Personal information
- Full name: Royston Trocard
- Born: 17 September 1967 (age 58) Dominica
- Batting: Right-handed
- Role: Wicket-keeper

Domestic team information
- 2006–2007/08: Sint Maarten

Career statistics
| Competition | Twenty20 |
| Matches | 2 |
| Runs scored | 44 |
| Batting average | 22.00 |
| 100s/50s | –/– |
| Top score | 27 |
| Catches/stumpings | 1/2 |
- Source: Cricinfo, 9 March 2012

= Royston Trocard =

Dominican cricketer (born 1967)

Royston Trocard (born 17 September 1967) is a Dominican-born former cricketer who played for Sint Maarten. Trocard was a right-handed batsman who fielded as a wicket-keeper.

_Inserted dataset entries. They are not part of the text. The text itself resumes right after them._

(** A simulator at work: its state, its random source, its port. *)
Record Running : Type :=
  mkRunning { burner : VikingBioSimulator; source : Random; ser : Serial }.

(** The [if protocol == 'binary'] of [run] (lines 116-119): every other
    protocol string is sent as text. *)
Definition send_packet (protocol : string) (s : VikingBioSimulator)
  : result (list byte) :=
  if (protocol =? "binary")%string then send_binary_packet s
  else send_text_packet s.

(** The [while True] of [run], for [n] iterations, after which a
    [KeyboardInterrupt] arrives during [time.sleep].  An exception of an
    encoder is raised before [self.ser.write] is reached and leaves the
    loop. *)
Fixpoint run_loop (protocol : string) (n : nat) (r : Running)
  : Running * result unit :=
  match n with
  | O => (r, Ok tt)
  | S n' =>
      let (s', g') := update_state (burner r) (source r) in
      match send_packet protocol s' with
      | Raise e => (mkRunning s' g' (ser r), Raise e)
      | Ok packet =>
          run_loop protocol n' (mkRunning s' g' (ser_write (ser r) packet))
      end
  end.

(** [run]: the loop, with [KeyboardInterrupt] caught and the port
    closed in the [finally] on both ways out. *)
Definition run (protocol : string) (n : nat) (r : Running)
  : Running * result unit :=
  let (r', outcome) := run_loop protocol n r in
  (mkRunning (burner r') (source r') (ser_close (ser r')), outcome).

(** ** [main] of [tools/derive_pin.py] *)

Definition hex_digit_upper (v : Z) : ascii :=
  ascii_of_N (Z.to_N (if v <? 10 then 48 + v else 55 + v)).

(** [f"{b:02X}"] for an element [b] of a [bytes] object. *)
Definition format_02X (b : byte) : string :=
  String (hex_digit_upper (byte_val b / 16))
         (String (hex_digit_upper (byte_val b mod 16)) "").

(** [":".join(f"{b:02X}" for b in mac_bytes)] *)
Definition mac_display (mac_bytes : list byte) : string :=
  String.concat ":" (map format_02X mac_bytes).




(** ** Further read-back helpers *)

(** What a receiver reads off a 6-byte frame: flame, fan speed and
    temperature, if the two sentinels are in place. *)
Definition decode_binary_frame (frame : list byte) : option (bool * Z * Z) :=
  match frame with
  | [b0; flags; fan; hi; lo; b5] =>
      if Byte.eqb b0 xaa && Byte.eqb b5 x55
      then Some (Z.testbit (byte_val flags) 0, byte_val fan, u16_be hi lo)
      else None
  | _ => None
  end.

(** Whether a character occurs in a string. *)
Fixpoint occurs (c : ascii) (s : string) : bool :=
  match s with
  | "" => false
  | String x s' => (x =? c)%char || occurs c s'
  end.

(** Lower-case hexadecimal letters turned into upper case. *)
Definition hex_upper (c : ascii) : ascii :=
  let n := N_of_ascii c in
  if ((97 <=? n) && (n <=? 102))%N then ascii_of_N (n - 32) else c.

Fixpoint string_map (f : ascii -> ascii) (s : string) : string :=
  match s with
  | "" => ""
  | String c s' => String (f c) (string_map f s')
  end.

(** Three sample random sources: every raw draw zero; every raw draw
    2^52 (so [random] gives 0.5); and one that ignites at once, heats
    for ten ticks, shuts down on the eleventh and then stays off. *)
Definition zero_source : Random := mkRandom (fun _ => 0%N) 0.
Definition idle_source : Random := mkRandom (fun _ => (2 ^ 52)%N) 0.
Definition burn_source : Random :=
  mkRandom (fun i => if (i =? 0)%nat then 0%N
                     else if (i <? 30)%nat then
                            (if (i mod 3 =? 0)%nat then 2 ^ 52 else 2)%N
                     else if (i =? 30)%nat then 0%N else (2 ^ 52)%N) 0.

(** What every state of the loop satisfies (shown below): the fan is
    within 0..90 and stands still while the flame is off, and the
    temperature stays between ambient and target. *)
Definition burner_inv (s : VikingBioSimulator) : Prop :=
  0 <= fan_speed s <= 90 /\ 20 <= temperature s <= 75 /\
  target_temp s = 75 /\ (flame_on s = false -> fan_speed s = 0).

(** The state after [n] ticks of a simulator started on source [g]. *)
Definition state_at (g : Random) (n : nat) : VikingBioSimulator :=
  fst (ticks n init g).

(** * Properties of the state update *)

(** ** The random source *)

Lemma randint_range (a b : Z) (g : Random) :
  a <= b -> a <= fst (randint a b g) <= b.
Proof.
  intros Hab. unfold randint, bind, next_raw, ret. simpl.
  pose proof (Z.mod_pos_bound (Z.of_N (tape g (cursor g))) (b - a + 1)).
  lia.
Qed.

Lemma random_unit_interval (g : Random) :
  (0 <= fst (random g))%Q /\ (fst (random g) < 1)%Q.
Proof.
  unfold random, bind, next_raw, ret. cbn [fst].
  set (r := tape g (cursor g)).
  assert (r mod 2 ^ 53 < 9007199254740992)%N as Hr
    by (apply N.mod_upper_bound; discriminate).
  set (k := (r mod 2 ^ 53)%N) in *. clearbody k.
  unfold Qle, Qlt. simpl Qnum. simpl Qden.
  change (Z.pos (2 ^ 53)) with 9007199254740992. lia.
Qed.

(** On the doubles that [random] returns, being below the float literal
    [0.1] is the same as being below one tenth. *)
Lemma float_lt_0_1 (g : Random) :
  float_lt (fst (random g)) float_0_1 = true <-> (fst (random g) < 1 # 10)%Q.
Proof.
  unfold float_lt, float_0_1, random, bind, next_raw, ret. cbn [fst].
  set (k := Z.of_N (tape g (cursor g) mod 2 ^ 53)).
  rewrite negb_true_iff, <- not_true_iff_false, Qle_bool_iff.
  unfold Qle, Qlt. simpl Qnum. simpl Qden.
  change (Z.pos (2 ^ 53)) with 9007199254740992.
  change (Z.pos (2 ^ 55)) with 36028797018963968.
  lia.
Qed.

(** Likewise for [0.05] and one twentieth. *)
Lemma float_lt_0_05 (g : Random) :
  float_lt (fst (random g)) float_0_05 = true <-> (fst (random g) < 1 # 20)%Q.
Proof.
  unfold float_lt, float_0_05, random, bind, next_raw, ret. cbn [fst].
  set (k := Z.of_N (tape g (cursor g) mod 2 ^ 53)).
  rewrite negb_true_iff, <- not_true_iff_false, Qle_bool_iff.
  unfold Qle, Qlt. simpl Qnum. simpl Qden.
  change (Z.pos (2 ^ 53)) with 9007199254740992.
  change (Z.pos (2 ^ 56)) with 72057594037927936.
  lia.
Qed.

(** ** One tick, as a function of its draws *)

Lemma update_state_run (s : VikingBioSimulator) (g : Random) :
  update_state s g =
  fan_and_heat (fst (flame_transition s g)) (snd (flame_transition s g)).
Proof.
  unfold update_state, bind. destruct (flame_transition s g); reflexivity.
Qed.

Lemma flame_transition_fst (s : VikingBioSimulator) (g : Random) :
  fst (flame_transition s g) =
  if flame_on s
  then (if float_lt (fst (random g)) float_0_05 then extinguish s else s)
  else (if float_lt (fst (random g)) float_0_1 then ignite s else s).
Proof.
  unfold flame_transition.
  destruct (flame_on s); cbn [negb]; unfold bind;
    destruct (random g) as [d g']; cbn [fst];
    match goal with |- context [float_lt d ?c] => destruct (float_lt d c) end;
    reflexivity.
Qed.

(** The second half of a tick in terms of four numbers in the ranges of
    its [randint] calls; only those on the path taken are drawn. *)
Lemma fan_and_heat_fst (s : VikingBioSimulator) (g : Random) :
  exists r1 r2 r3 r4 : Z,
    5 <= r1 <= 15 /\ -5 <= r2 <= 5 /\ 1 <= r3 <= 3 /\ 1 <= r4 <= 2 /\
    fst (fan_and_heat s g) =
    if flame_on s then
      let s1 := if fan_speed s <? 80
                then set_fan_speed s (Z.min 80 (fan_speed s + r1))
                else set_fan_speed s (Z.max 70 (Z.min 90 (fan_speed s + r2))) in
      if temperature s1 <? target_temp s1
      then set_temperature s1 (Z.min (target_temp s1) (temperature s1 + r3))
      else s1
    else
      if 20 <? temperature s
      then set_temperature s (Z.max 20 (temperature s - r4))
      else s.
Proof.
  exists (fst (randint 5 15 g)), (fst (randint (-5) 5 g)),
         (fst (randint 1 3 (snd (next_raw g)))), (fst (randint 1 2 g)).
  repeat split; try (apply randint_range; lia).
  unfold fan_and_heat, bind.
  destruct (flame_on s).
  - destruct (fan_speed s <? 80); cbn -[Z.min Z.max Z.ltb Z.modulo];
      match goal with |- context [?a <? ?b] => destruct (a <? b) end;
      reflexivity.
  - destruct (20 <? temperature s); reflexivity.
Qed.

(** ** The invariant of the loop *)

Lemma burner_inv_init : burner_inv init.
Proof. unfold burner_inv, init; cbn. repeat split; lia. Qed.

Lemma flame_transition_inv (s : VikingBioSimulator) (g : Random) :
  burner_inv s -> burner_inv (fst (flame_transition s g)).
Proof.
  intros (Hf & Ht & Hg & Hoff). rewrite flame_transition_fst.
  destruct (flame_on s) eqn:Hflame;
    match goal with |- context [if ?c then _ else _] => destruct c end;
    unfold burner_inv, extinguish, ignite; cbn; rewrite ?Hflame;
    repeat split; try lia; try discriminate; auto.
Qed.

Lemma fan_and_heat_inv (s : VikingBioSimulator) (g : Random) :
  burner_inv s -> burner_inv (fst (fan_and_heat s g)).
Proof.
  intros (Hf & Ht & Hg & Hoff).
  destruct (fan_and_heat_fst s g) as (r1 & r2 & r3 & r4 & H1 & H2 & H3 & H4 & ->).
  unfold burner_inv.
  destruct (flame_on s) eqn:Hflame.
  - cbv zeta.
    destruct (Z.ltb_spec (fan_speed s) 80); cbn;
      rewrite Hg; destruct (Z.ltb_spec (temperature s) 75); cbn;
      rewrite ?Hflame; repeat split; try lia; try discriminate.
  - destruct (Z.ltb_spec 20 (temperature s)); cbn;
      rewrite ?Hflame; repeat split; try lia; auto.
Qed.

Lemma update_state_inv (s : VikingBioSimulator) (g : Random) :
  burner_inv s -> burner_inv (fst (update_state s g)).
Proof.
  intros H. rewrite update_state_run.
  apply fan_and_heat_inv, flame_transition_inv, H.
Qed.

Trocard played two Twenty20 matches for Sint Maarten. The first of these came against the United States Virgin Islands in the 2006 Stanford 20/20 at the Stanford Cricket Ground. Trocard made two stumpings in this match, while with the bat he scored 17 runs before being run out by Clifford Walwyn. The United States Virgin Islands won the match by 47 runs. His second Twenty20 appearance came against Saint Vincent and the Grenadines in the 2008 Stanford 20/20. He took a single catch in this match, while with the bat he scored 27 runs before he was dismissed by Orlanzo Jackson. St Vincent and the Grenadines won the match by 10 runs.